Bank of England eases leverage rules for British banks
BoE relaxes bank rules

British regulators are moving to recalibrate bank capital requirements as global peers revisit post-crisis safeguards and competitive pressures intensify. The proposed changes are expected to lower leverage requirements for large UK banks by about 0.2 percentage point from current levels of just over 3%.

Highlights

  • The Bank of England will remove one buffer from the leverage ratio and make a greater share of capital buffers releasable to improve their effectiveness.
  • These changes respond to leverage ratios becoming binding for three of seven major British banks, increasing their obligations relative to international peers.
  • The revised capital buffer framework, targeting large UK-focused banks like Lloyds, NatWest, and Santander UK, comes amid rising competition following US leverage rule relaxation in November.

Capital buffer changes and consultation plan

As reported by Reuters, the Bank of England's Financial Policy Committee sets out plans to make capital buffers easier to use in periods of stress and to soften the effect of the leverage ratio, which requires lenders to hold a minimum level of capital against total assets.

The central bank says it will remove one buffer from the leverage ratio and make a greater share of other buffers releasable under the proposed changes.
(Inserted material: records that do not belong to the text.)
(** Ties are broken as Python's stable sort does: among the entries with
    the greatest timestamp the first one of the input comes first. *)
Example extract_match_start_price_tie :
  extract_match_start_price
    (Some (Some [ {| t := Some 90; p := Some 0.4%Q |};
                  {| t := Some 100; p := Some 0.5%Q |};
                  {| t := Some 100; p := Some 0.6%Q |};
                  {| t := Some 101; p := Some 0.7%Q |};
                  {| t := None; p := Some 0.1%Q |} ])) 100 1
  = Some {| t := Some 100; p := Some 0.5%Q |}.
Proof. reflexivity. Qed.

End PriceHistoryFacts.

(** ** CLV aggregation *)
Module RestFacts.
Import Rest.

Lemma safe_divide_nonzero (sentinel a b : float) :
  PrimFloat.eqb b 0 = false → safe_divide sentinel a b = PrimFloat.div a b.
Proof. intros Hb. unfold safe_divide. by rewrite Hb. Qed.



(** The worked example of the spec, through the whole loop body (key lookup
    and grouping included), in float64: avg_entry = 70/150 ≈ 0.4667,
    price_clv ≈ 0.0833, odds_clv ≈ 0.325, whatever the sentinel. *)
Lemma calculate_clv_example (sentinel : float) :
  ∃ r, calculate_clv_group sequential_sum sentinel [example_row] example_trades "c" "a"
       = Computed r
     ∧ avg_price r = PrimFloat.div 70 150
     ∧ PrimFloat.ltb 0.4666 (avg_price r) = true
     ∧ PrimFloat.ltb (avg_price r) 0.4667 = true
     ∧ PrimFloat.ltb 0.0833 (price_clv r) = true
     ∧ PrimFloat.ltb (price_clv r) 0.0834 = true
     ∧ PrimFloat.ltb 0.3246 (odds_clv r) = true
     ∧ PrimFloat.ltb (odds_clv r) 0.3250 = true.
Proof.
  eexists. split; [reflexivity|]. simpl. repeat split; vm_compute; done.
Qed.


End RestFacts.

(** ** Gated market fetcher *)
Module FetchClvFacts.
Import FetchClv.
Local Open Scope Z_scope.

(** *** One page call *)

Lemma page_loop_total (fuel : nat) (http : nat → response) (max_retries c : Z) (n : nat) :
  (Z.to_nat (max_retries + 1 - c) < fuel)%nat →
  is_Some (page_loop fuel http max_retries c n).
Proof.
  revert c n. induction fuel as [|fuel IH]; intros c n Hfuel; [lia|].
  simpl. case_bool_decide as Hc; [|eauto].
  assert (∀ k, c + 1 ≤ max_retries →
            is_Some (then_ k (page_loop fuel http max_retries (c + 1) (S n)))) as Hnext.
  { intros k Hle. destruct (IH (c + 1) (S n)) as [[o tr] ->]; [lia|]. simpl. eauto. }
  destruct (http n) as [status body| |].
  - case_bool_decide; [destruct (trades_of_body body); eauto|].
    destruct (_ || _); [|eauto].
    case_bool_decide; [eauto|]. apply Hnext. lia.
  - case_bool_decide; [eauto|]. apply Hnext. lia.
  - eauto.
Qed.

Lemma page_loop_more_fuel (fuel fuel' : nat) (http : nat → response)
    (max_retries c : Z) (n : nat) (res : outcome * list event) :
  page_loop fuel http max_retries c n = Some res → (fuel ≤ fuel')%nat →
  page_loop fuel' http max_retries c n = Some res.
Proof.
  revert fuel' c n res. induction fuel as [|fuel IH]; intros fuel' c n res; [done|].
  destruct fuel' as [|fuel']; [lia|]. intros H Hle. simpl in *.
  case_bool_decide; [|done].
  assert (∀ k c', then_ k (page_loop fuel http max_retries c' (S n)) = Some res →
                  then_ k (page_loop fuel' http max_retries c' (S n)) = Some res) as Hnext.
  { intros k c' Hk.
    destruct (page_loop fuel http max_retries c' (S n)) as [res'|] eqn:E; [|done].
    by rewrite (IH fuel' c' (S n) res' E) by lia. }
  destruct (http n) as [status body| |]; [|by case_bool_decide; auto|done].
  case_bool_decide; [done|]. destruct (_ || _); [|done].
  case_bool_decide; auto.
Qed.

(** One retried request: a transient answer within the budget. *)
Lemma page_loop_retry (fuel : nat) (http : nat → response) (max_retries c : Z) (n : nat) :
  transient (http n) = true → c + 1 ≤ max_retries →
  page_loop (S fuel) http max_retries c n
  = then_ (request ++ [Sleep (retry_sleep (http n) (c + 1))])
      (page_loop fuel http max_retries (c + 1) (S n)).
Proof.
  intros Ht Hc. simpl. rewrite bool_decide_true by lia.
  destruct (http n) as [status body| |]; simpl in Ht; [| |done].
  - rewrite bool_decide_false.
    2:{ intros ->. revert Ht. by vm_compute. }
    rewrite Ht. by rewrite bool_decide_false by lia.
  - by rewrite bool_decide_false by lia.
Qed.

(** The last request of a call whose budget is spent by a transient answer. *)
Lemma page_loop_exhausted (fuel : nat) (http : nat → response) (max_retries : Z) (n : nat) :
  transient (http n) = true →
  page_loop (S fuel) http max_retries max_retries n = Some (Return [] false, request).
Proof.
  intros Ht. simpl. rewrite bool_decide_true by lia.
  destruct (http n) as [status body| |]; simpl in Ht; [| |done].
  - rewrite bool_decide_false.
    2:{ intros ->. revert Ht. by vm_compute. }
    rewrite Ht. by rewrite bool_decide_true by lia.
  - by rewrite bool_decide_true by lia.
Qed.

(** An answer that is not transient ends the call at once. *)
Lemma page_loop_final (fuel : nat) (http : nat → response) (max_retries c : Z) (n : nat) :
  transient (http n) = false → c ≤ max_retries →
  page_loop (S fuel) http max_retries c n = Some (final_outcome (http n), request).
Proof.
  intros Ht Hc. simpl. rewrite bool_decide_true by lia.
  destruct (http n) as [status body| |]; [|done|done].
  unfold transient in Ht. unfold final_outcome.
  destruct (bool_decide (status = 200)); [by destruct (trades_of_body body)|].
  by rewrite Ht.
Qed.

Lemma then_then {R : Type} (e1 e2 : list event) (k : option (R * list event)) :
  then_ e1 (then_ e2 k) = then_ (e1 ++ e2) k.
Proof. destruct k as [[r tr]|]; simpl; [|done]. by rewrite app_assoc. Qed.

Lemma page_loop_retries (m fuel : nat) (http : nat → response)
    (max_retries c : Z) (n : nat) :
  (∀ i, (i < m)%nat → transient (http (n + i)%nat) = true) →
  c + Z.of_nat m ≤ max_retries →
  page_loop (m + fuel) http max_retries c n
  = then_ (retries http c n m)
      (page_loop fuel http max_retries (c + Z.of_nat m) (n + m)).
Proof.
  revert c n. induction m as [|m IH]; intros c n Ht Hc.
  - simpl. rewrite Z.add_0_r, Nat.add_0_r.
    by destruct (page_loop fuel http max_retries c n) as [[]|].
  - cbn [Nat.add retries]. rewrite page_loop_retry.
    2:{ specialize (Ht 0%nat). rewrite Nat.add_0_r in Ht. apply Ht. lia. }
    2:{ lia. }
    rewrite IH.
    2:{ intros i Hi. replace (S n + i)%nat with (n + S i)%nat by lia. apply Ht. lia. }
    2:{ lia. }
    rewrite then_then.
    replace (c + 1 + Z.of_nat m) with (c + Z.of_nat (S m)) by lia.
    replace (S n + m)%nat with (n + S m)%nat by lia.
    by rewrite <- !app_assoc.
Qed.

Lemma retries_no_gate_event (http : nat → response) (c : Z) (n m : nat) :
  (Acquire ∉ retries http c n m) ∧ (Release ∉ retries http c n m).
Proof.
  revert c n. induction m as [|m IH]; intros c n; simpl.
  - split; apply not_elem_of_nil.
  - destruct (IH (c + 1) (S n)) as [Ha Hr].
    split; intros H; repeat (apply elem_of_cons in H as [H|H]; [done|]); done.
Qed.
It says the framework becomes more proportionate and more effective by being better targeted.

When the leverage ratio was introduced, it was designed as a backstop to risk-weighted capital requirements. The Bank of England says it has become binding for three of seven major British banks and has left them facing higher obligations than international peers.

The package on buffer usability, which is due to go to public consultation later in the year, is aimed at reducing banks' incentives to restrict lending during stress. Under that approach, banks are given multiple years to rebuild buffers.
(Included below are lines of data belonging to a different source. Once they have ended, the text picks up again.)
(** The events and the result of a dispatch, by the answers to its three
    attempts. *)
Lemma send_call_to_voxintel_cases (w : world) (cd : call_record) :
  send_call_to_voxintel w cd =
    match build_payload w cd with
    | inl e => ([EvSend cd], inl e)
    | inr p =>
        if is_ok (post w 0) then
          ([EvSend cd; EvPost p 0; EvPrint (LogLogged 1)], inr true)
        else if is_ok (post w 1) then
          ([EvSend cd; EvPost p 0; EvPrint (failure_line (post w 0) 1); EvSleep 2;
            EvPost p 1; EvPrint (LogLogged 2)], inr true)
        else if is_ok (post w 2) then
          ([EvSend cd; EvPost p 0; EvPrint (failure_line (post w 0) 1); EvSleep 2;
            EvPost p 1; EvPrint (failure_line (post w 1) 2); EvSleep 2;
            EvPost p 2; EvPrint (LogLogged 3)], inr true)
        else
          ([EvSend cd; EvPost p 0; EvPrint (failure_line (post w 0) 1); EvSleep 2;
            EvPost p 1; EvPrint (failure_line (post w 1) 2); EvSleep 2;
            EvPost p 2; EvPrint (failure_line (post w 2) 3); EvPrint LogGaveUp],
           inr false)
    end.
Proof.
  unfold send_call_to_voxintel. destruct (build_payload w cd) as [e|p]; [reflexivity|].
  simpl retry.
  destruct (is_ok (post w 0)) eqn:H0.
  { rewrite (try_post_ok w p 0 H0). reflexivity. }
  rewrite (try_post_failed w p 0 H0).
  destruct (is_ok (post w 1)) eqn:H1.
  { rewrite (try_post_ok w p 1 H1). reflexivity. }
  rewrite (try_post_failed w p 1 H1).
  destruct (is_ok (post w 2)) eqn:H2.
  { rewrite (try_post_ok w p 2 H2). reflexivity. }
  rewrite (try_post_failed w p 2 H2). reflexivity.
Qed.

(** C4. Bounded notification retry: [send_call_to_voxintel] makes at most
    three POSTs; it returns [True] at the first attempt answered with
    status 200 and posts nothing after it; after an attempt that is
    answered otherwise or raises it prints the failure and, unless that was
    the third attempt, sleeps two seconds before the next one; when all
    three attempts fail it prints the final failure line and returns
    [False]. *)
Theorem send_call_to_voxintel_bounded_retry (w : world) (cd : call_record) :
  (posts (fst (send_call_to_voxintel w cd)) <= 3)%nat /\
  send_call_to_voxintel w cd =
    match build_payload w cd with
    | inl e => ([EvSend cd], inl e)
    | inr p =>
        if is_ok (post w 0) then
          ([EvSend cd; EvPost p 0; EvPrint (LogLogged 1)], inr true)
        else if is_ok (post w 1) then
          ([EvSend cd; EvPost p 0; EvPrint (failure_line (post w 0) 1); EvSleep 2;
            EvPost p 1; EvPrint (LogLogged 2)], inr true)
        else if is_ok (post w 2) then
          ([EvSend cd; EvPost p 0; EvPrint (failure_line (post w 0) 1); EvSleep 2;
            EvPost p 1; EvPrint (failure_line (post w 1) 2); EvSleep 2;
            EvPost p 2; EvPrint (LogLogged 3)], inr true)
        else
          ([EvSend cd; EvPost p 0; EvPrint (failure_line (post w 0) 1); EvSleep 2;
            EvPost p 1; EvPrint (failure_line (post w 1) 2); EvSleep 2;
            EvPost p 2; EvPrint (failure_line (post w 2) 3); EvPrint LogGaveUp],
           inr false)
    end.
Proof.
  split; [|apply send_call_to_voxintel_cases].
  unfold send_call_to_voxintel. destruct (build_payload w cd) as [e|p].
  - unfold posts; simpl; lia.
  - pose proof (retry_posts_le w p (seq 0 3)) as H.
    destruct (retry w p (seq 0 3)) as [evs result]; simpl in *.
    unfold posts in *; simpl; lia.
Qed.

(** ** Text lemmas *)




Lemma contains_end (a needle : string) : contains (a +:+ needle) needle.
Proof.
  exists a, "". f_equal. induction needle as [|ch n IH]; [reflexivity|].
  change (String ch n = String ch (n +:+ "")). now rewrite <- IH.
Qed.

(** ** Duration of a call *)







(** ** Recording completion for an unknown call *)

(** C10. A recording-completion event whose [CallSid] has no stored record
    creates no record, changes nothing in the store, starts no dispatch
    (the trace and the pending tasks are as before) and is acknowledged
    with the success answer. *)
Theorem recording_for_unknown_call (w : world) (CallSid RecordingUrl : string)
    (RecordingDuration RecordingSid : option string) (st : state) :
  files st !! CallSid = None ->
  handle_recording_completion w CallSid RecordingUrl RecordingDuration RecordingSid st
  = (inr [("status", "success"); ("message", "Recording processed")], st).
Proof. intros H. unfold handle_recording_completion. rewrite H. reflexivity. Qed.

Lemma recording_for_unknown_call_sample :
  handle_recording_completion (world_at "2024-05-01T10:00:0" (engine_replying ask_name))
    "CA404" "https://api.twilio.com/rec/RE1" (Some "42") (Some "RE1") initial_state
  = (inr [("status", "success"); ("message", "Recording processed")], initial_state).
Proof. apply recording_for_unknown_call. reflexivity. Defined.

(** ** First contact *)




(** ** Termination override *)






(** ** How a request changes the state *)

Lemma synthesize_quiet w CallSid message :
  Forall (fun e => is_dispatch_event e = false) (synthesize w CallSid message).2.
Proof.
  unfold synthesize.
  destruct (openai_client w); [destruct (speech_create w message)|]; repeat constructor.
Qed.

Lemma dict_update_empty (base : leadmap) : dict_update base ∅ = base.
Proof. unfold dict_update. apply (left_id_L ∅ (∪)). Qed.

(** The record [load_call_data] yields, against the store. *)
Lemma load_call_data_stored w form_data st stored :
  files st !! default "unknown" (form_data !! "CallSid") = Some stored ->
  let call_data := (load_call_data w form_data st).1 in
  call_sid call_data = call_sid stored /\
  lead_info call_data = lead_info stored /\
  conversation call_data = conversation stored /\
  sent_to_voxintel call_data = sent_to_voxintel stored /\
  end_time call_data = end_time stored /\
  status call_data = status stored /\
  call_completed call_data = call_completed stored.
Proof.
  intros H. unfold load_call_data. rewrite H.
  destruct (str_truthy (form_data !! "RecordingUrl")); repeat split.
Qed.


(** The voice handler either leaves the store alone (the engine raised) or
    writes back the loaded record with turns appended, the engine's delta
    merged, and possibly marked as sent with a dispatch task created. *)
Lemma voice_webhook_effect w form_data st :
  let CallSid := default "unknown" (form_data !! "CallSid") in
  let loaded := (load_call_data w form_data st).1 in
  let st' := (voice_webhook w form_data st).2 in
  exists evs,
    trace st' = (trace st ++ evs)%list /\
    Forall (fun e => is_dispatch_event e = false) evs /\
    ((files st' = files st /\ tasks st' = tasks st) \/
     exists call_data delta more (spawned : bool),
       files st' = <[CallSid := call_data]> (files st) /\
       tasks st' = (tasks st ++ (if spawned then [call_data] else []))%list /\
       call_sid call_data = call_sid loaded /\
       lead_info call_data = dict_update (lead_info loaded) delta /\
       (delta = ∅ \/
        exists speech known history reply,
          form_data !! "SpeechResult" = Some speech /\
          get_response w speech CallSid known history = inr reply /\
          delta = default ∅ (Reply.lead_info reply)) /\
       conversation call_data = (conversation loaded ++ more)%list /\
       default false (sent_to_voxintel call_data)
       = spawned || default false (sent_to_voxintel loaded) /\
       (spawned = true -> default false (sent_to_voxintel loaded) = false) /\
       (status call_data = status loaded \/ status call_data = "completed") /\
       (call_completed call_data = call_completed loaded \/
        call_completed call_data = true)).
Proof.
  intros CallSid loaded st'. subst st' loaded.
  unfold voice_webhook, voice_webhook_try. fold CallSid.
  destruct (load_call_data w form_data st) as [call_data c]. simpl fst.
  unfold converse.
  destruct (str_truthy (form_data !! "SpeechResult")) eqn:Hs; simpl negb; cbv iota.
  - destruct (form_data !! "SpeechResult") as [speech|] eqn:Hsp; [|discriminate].
    simpl (default "" (Some speech)).
    destruct (get_response w speech CallSid _ _) as [e|reply] eqn:Heng.
    { exists [EvEngine speech CallSid]. simpl.
      split; [reflexivity|]. split; [repeat constructor|]. left. split; reflexivity. }
    destruct (end_decision _ reply) as [[message should_end] next_action].
    assert (Hdelta :
      default ∅ (Reply.lead_info reply) = ∅ \/
      exists speech0 known history reply0,
        Some speech = Some speech0 /\
        get_response w speech0 CallSid known history = inr reply0 /\
        default ∅ (Reply.lead_info reply) = default ∅ (Reply.lead_info reply0))
      by (right; eauto 10).
    destruct (should_end || String.eqb next_action "end_call").
    + destruct (default false (sent_to_voxintel call_data)) eqn:Hsent;
        simpl negb; cbv iota;
        match goal with
        | |- context [synthesize w CallSid ?m] =>
            pose proof (synthesize_quiet w CallSid m) as Hq;
            destruct (synthesize w CallSid m) as [audio evs]
        end; simpl in Hq; cbn [fst snd files trace tasks];
        exists (EvEngine speech CallSid :: evs);
        (split; [reflexivity|]); (split; [constructor; [reflexivity|exact Hq]|]); right.
      * eexists _, _, _, false.
        repeat split; try eassumption; try reflexivity; try discriminate;
          try (now left); try (now right).
        simpl. rewrite <- app_assoc. reflexivity.
      * eexists _, _, _, true.
        repeat split; try eassumption; try reflexivity; try discriminate;
          try (now left); try (now right).
        simpl. rewrite <- app_assoc. reflexivity.
    + match goal with
      | |- context [synthesize w CallSid ?m] =>
          pose proof (synthesize_quiet w CallSid m) as Hq;
          destruct (synthesize w CallSid m) as [audio evs]
      end; simpl in Hq; cbn [fst snd files trace tasks].
      exists (EvEngine speech CallSid :: evs).
      split; [reflexivity|]. split; [constructor; [reflexivity|exact Hq]|]. right.
      eexists _, _, _, false.
      repeat split; try eassumption; try reflexivity; try discriminate;
          try (now left); try (now right).
      simpl. rewrite <- app_assoc. reflexivity.
  - pose proof (synthesize_quiet w CallSid GREETING) as Hq.
    destruct (synthesize w CallSid GREETING) as [audio evs]. simpl in Hq.
    cbn [fst snd files trace tasks]. exists evs.
    split; [reflexivity|]. split; [exact Hq|]. right.
    eexists _, ∅, _, false.
    repeat split; try reflexivity; try discriminate; try (now left).
    simpl. now rewrite dict_update_empty.
Qed.

(** *** The dispatcher's events *)






(** *** The recording handler *)

(** The recording handler leaves an unknown call alone; for a known call
    it keeps the call id, the lead info and the conversation, and either
    finds the record marked as sent and dispatches nothing, or marks it
    and runs one dispatch, writing the record back unless the dispatch
    raised. *)
Lemma handle_recording_completion_effect w CallSid RecordingUrl RecordingDuration
    RecordingSid st :
  let st' :=
    (handle_recording_completion w CallSid RecordingUrl RecordingDuration
       RecordingSid st).2 in
  tasks st' = tasks st /\
  ((files st !! CallSid = None /\ st' = st) \/
   exists stored call_data,
     files st !! CallSid = Some stored /\
     call_sid call_data = call_sid stored /\
     lead_info call_data = lead_info stored /\
     conversation call_data = conversation stored /\
     default false (sent_to_voxintel call_data) = true /\
     ((default false (sent_to_voxintel stored) = true /\
       files st' = <[CallSid := call_data]> (files st) /\
       trace st' = trace st) \/
      (default false (sent_to_voxintel stored) = false /\
       trace st' = (trace st ++ (send_call_to_voxintel w call_data).1)%list /\
       (files st' = <[CallSid := call_data]> (files st) \/
        (files st' = files st /\
         exists e, (send_call_to_voxintel w call_data).2 = inl e))))).
Proof.
  intros st'. subst st'. unfold handle_recording_completion.
  destruct (files st !! CallSid) as [stored|] eqn:Hfile.
  2:{ split; [reflexivity|]. left. split; reflexivity. }
  simpl.
  destruct (str_truthy (end_time stored)); simpl;
    destruct (default false (sent_to_voxintel stored)) eqn:Hsent; simpl;
    lazymatch goal with
       | |- context [send_call_to_voxintel w ?cd] =>
           destruct (send_call_to_voxintel w cd) as [evs [e|b]] eqn:Hsend;
           simpl; (split; [reflexivity|]); right; exists stored, cd;
           rewrite Hsend; simpl; (split; [reflexivity|]); repeat split; right;
           (split; [exact Hsent|]); (split; [reflexivity|]);
           [right; split; [reflexivity|eauto] | left; reflexivity]
       | |- context [<[CallSid := ?cd]> (files st)] =>
           (split; [reflexivity|]); right; exists stored, cd;
           (split; [reflexivity|]); repeat split; try exact Hsent;
           left; repeat split; try reflexivity; exact Hsent
       end.
Qed.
Competitive pressure and impact on UK lenders

The Bank of England's move follows a relaxation of U.S. leverage requirements in November, a shift that raises competitive pressure for British lenders as regulators in major markets reassess resilience rules.

The work on buffer usability only affects large, domestically focused banks such as Lloyds, NatWest and Santander UK, because rules for international banks are set by Basel. The Financial Policy Committee also says there is a clear case for a single buffer that can be released in stress, although that would require international backing.

The committee says it works with the Prudential Regulation Authority and international authorities to pursue broader reform of the capital buffer framework. That effort is intended to simplify the regime while preserving banks' capacity to keep lending during periods of market strain.